The MSRB’s educational resource on municipal market indices, yield curves and benchmarks provides an overview of the types of indicators used to estimate the general level of municipal bond yields. This resource briefly describes the methodologies used to create the most commonly used indices, benchmarks and yield curves in the municipal market.
The MSRB also is providing an introduction to the London Interbank Offered Rate (LIBOR) and its relevance for the municipal market, and provides guidance for state and local governments seeking to evaluate transactions with structures based on LIBOR.
“In the wake of allegations of manipulation in the LIBOR rate-setting process, the MSRB is using its unique position in the market to enhance understanding of the methodologies, mechanics and functions of municipal market indices,” said MSRB Executive Director Lynnette Kelly. “We look forward to continuing to work with providers of market indices, yield curves and benchmarks to promote transparency in the municipal market.”
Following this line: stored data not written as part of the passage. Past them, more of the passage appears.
(** The sleeping bands: the distances, up to a margin of 1 km after
    each always-on zone, at which the 5-, 10- and 15-minute entries are
    selected.  The 50 km entry is reached from 61 km on, and just
    below 200 km the 100 km entry applies while at 200 km itself the
    receiver is always on again: the interval does not grow with the
    distance. *)
Theorem sleeping_bands (d : Q) :
  ((61 <= d /\ d < 100) \/ (111 <= d /\ d <= 150) \/
   (exists k : Z, (1 <= k)%Z /\ inject_Z (200 * k + 11) <= d /\
                  d <= inject_Z (200 * k + 50)) ->
   selected (Fin d) = Some (mkSleepConfig (of_Z 50) (5 * 60) false)) /\
  ((151 <= d /\ d < 200) \/
   (exists k : Z, (1 <= k)%Z /\ inject_Z (200 * k + 51) <= d /\
                  d <= inject_Z (200 * k + 100)) ->
   selected (Fin d) = Some (mkSleepConfig (of_Z 100) (10 * 60) false)) /\
  ((exists k : Z, (1 <= k)%Z /\ inject_Z (200 * k + 101) <= d /\
                  d < inject_Z (200 * k + 200)) ->
   selected (Fin d) = Some (mkSleepConfig (of_Z 200) (15 * 60) false)).
Proof.
  destruct (threshholdDistance_band d) as (T10 & T50 & T100 & T200).
  pose proof (selected_by_residual d) as Hfin.
  assert (Hk200 : forall k a : Z,
             inject_Z (200 * k + a) == 200 * inject_Z k + inject_Z a).
  { intros k a. rewrite inject_Z_plus, inject_Z_mult. reflexivity. }
  split; [|split].
  - intros [[H1 H2]|[[H1 H2]|(k & Hk & H1 & H2)]].
    + destruct (Hfin 50%Z 1%Z 11%Z 50%Z (T50 ltac:(lra) H2))
        as (m & Hm & Hm1 & Hm2); try lia;
        try (unfold inject_Z; cbn; lra).
      rewrite Hm. apply (proj1 (proj2 (firstWithin_Fin m)));
        unfold inject_Z in *; lra.
    + destruct (Hfin 100%Z 1%Z 11%Z 50%Z (T100 ltac:(lra) ltac:(lra)))
        as (m & Hm & Hm1 & Hm2); try lia;
        try (unfold inject_Z; cbn; lra).
      rewrite Hm. apply (proj1 (proj2 (firstWithin_Fin m)));
        unfold inject_Z in *; lra.
    + rewrite Hk200 in H1, H2.
      assert (Hk1 : 1 <= inject_Z k)
        by (change 1 with (inject_Z 1); rewrite <- Zle_Qle; lia).
      change (inject_Z 11) with 11 in H1. change (inject_Z 50) with 50 in H2.
      destruct (Hfin 200%Z k 11%Z 50%Z (T200 ltac:(lra)))
        as (m & Hm & Hm1 & Hm2); try lia;
        try (rewrite ?inject_Z_plus; change (inject_Z 200) with 200;
             change (inject_Z 1) with 1; change (inject_Z 11) with 11;
             change (inject_Z 50) with 50; lra).
      rewrite Hm. apply (proj1 (proj2 (firstWithin_Fin m)));
        unfold inject_Z in *; lra.
  - intros [[H1 H2]|(k & Hk & H1 & H2)].
    + destruct (Hfin 100%Z 1%Z 51%Z 100%Z (T100 ltac:(lra) H2))
        as (m & Hm & Hm1 & Hm2); try lia;
        try (unfold inject_Z; cbn; lra).
      rewrite Hm. apply (proj1 (proj2 (proj2 (firstWithin_Fin m))));
        unfold inject_Z in *; lra.
    + rewrite Hk200 in H1, H2.
      assert (Hk1 : 1 <= inject_Z k)
        by (change 1 with (inject_Z 1); rewrite <- Zle_Qle; lia).
      change (inject_Z 51) with 51 in H1.
      change (inject_Z 100) with 100 in H2.
      destruct (Hfin 200%Z k 51%Z 100%Z (T200 ltac:(lra)))
        as (m & Hm & Hm1 & Hm2); try lia;
        try (rewrite ?inject_Z_plus; change (inject_Z 200) with 200;
             change (inject_Z 1) with 1; change (inject_Z 51) with 51;
             change (inject_Z 100) with 100; lra).
      rewrite Hm. apply (proj1 (proj2 (proj2 (firstWithin_Fin m))));
        unfold inject_Z in *; lra.
  - intros (k & Hk & H1 & H2).
    rewrite Hk200 in H1, H2.
    assert (Hk1 : 1 <= inject_Z k)
      by (change 1 with (inject_Z 1); rewrite <- Zle_Qle; lia).
    change (inject_Z 101) with 101 in H1.
    change (inject_Z 200) with 200 in H2.
    destruct (Hfin 200%Z k 101%Z 200%Z (T200 ltac:(lra)))
      as (m & Hm & Hm1 & Hm2); try lia;
      try (rewrite ?inject_Z_plus; change (inject_Z 200) with 200;
           change (inject_Z 1) with 1; change (inject_Z 101) with 101; lra).
    rewrite Hm. apply (proj2 (proj2 (proj2 (firstWithin_Fin m))));
      unfold inject_Z in *; lra.
Qed.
The Municipal Securities Rulemaking Board (MSRB) protects investors, issuers of municipal securities and entities whose credit stands behind municipal securities, and public pension plans by promoting a fair and efficient municipal market. The MSRB fulfills this mission by regulating securities firms, banks and municipal advisors that engage in municipal securities and advisory activities. To further protect market participants, the MSRB promotes disclosure and market transparency through its Electronic Municipal Market Access (EMMA) website, provides education and conducts extensive outreach. The MSRB has operated under Congressional mandate with oversight by the Securities and Exchange Commission since 1975.